Lemma populate_file_at_outside (files : list FileRecord) :
  Forall (fun f => Path.dotdot_free (filePath f) = true) files ->
  forall snap d q,
    ~ W `prefix_of` q ->
    file_at q (populate dirname files snap d).1 = file_at q d.
Proof.
  induction 1 as [|f files Hf Hfiles IH]; intros snap d q Hq; [reflexivity|].
  rewrite populate_cons.
  destruct (mkdir _ d) as [d1 r1] eqn:Hmk.
  pose proof (mkdir_file_at _ _ _ _ q Hmk) as H1.
  destruct r1 as [[]|]; [|exact H1].
  destruct (writeFile _ _ d1) as [d2 r2] eqn:Hwr.
  apply writeFile_spec in Hwr. destruct Hwr as [Hfail Hok].
  destruct r2 as [[]|].
  - rewrite IH by assumption. rewrite <- H1.
    destruct (Hok eq_refl) as [_ Hstat].
    rewrite !file_at_stat, Hstat.
    rewrite decide_False; [reflexivity|].
    intros ->. apply Hq. now apply join_dotdot_free.
  - simpl. now rewrite (Hfail eq_refl).
Qed.

Lemma prepare_file_at_outside (files : list FileRecord) (d : node) (q : list string) :
  Forall (fun f => Path.dotdot_free (filePath f) = true) files ->
  ~ W `prefix_of` q ->
  file_at q (prepare dirname files d).1 = file_at q d.
Proof.
  intros Hfiles Hq. rewrite prepare_unfold.
  destruct (mkdir W (remove_at W d)) as [d1 r1] eqn:Hmk.
  pose proof (mkdir_file_at _ _ _ _ q Hmk) as H1.
  assert (file_at q (remove_at W d) = file_at q d) as H0.
  { rewrite !file_at_stat. now rewrite stat_remove_at_outside. }
  destruct r1 as [[]|].
  - rewrite populate_file_at_outside by assumption. congruence.
  - simpl. congruence.
Qed.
****
#### What you are asked to do:
Determine the number of lines in the listing that hold the word "assumption", and supply that number and nothing further.

#### Answer box:
2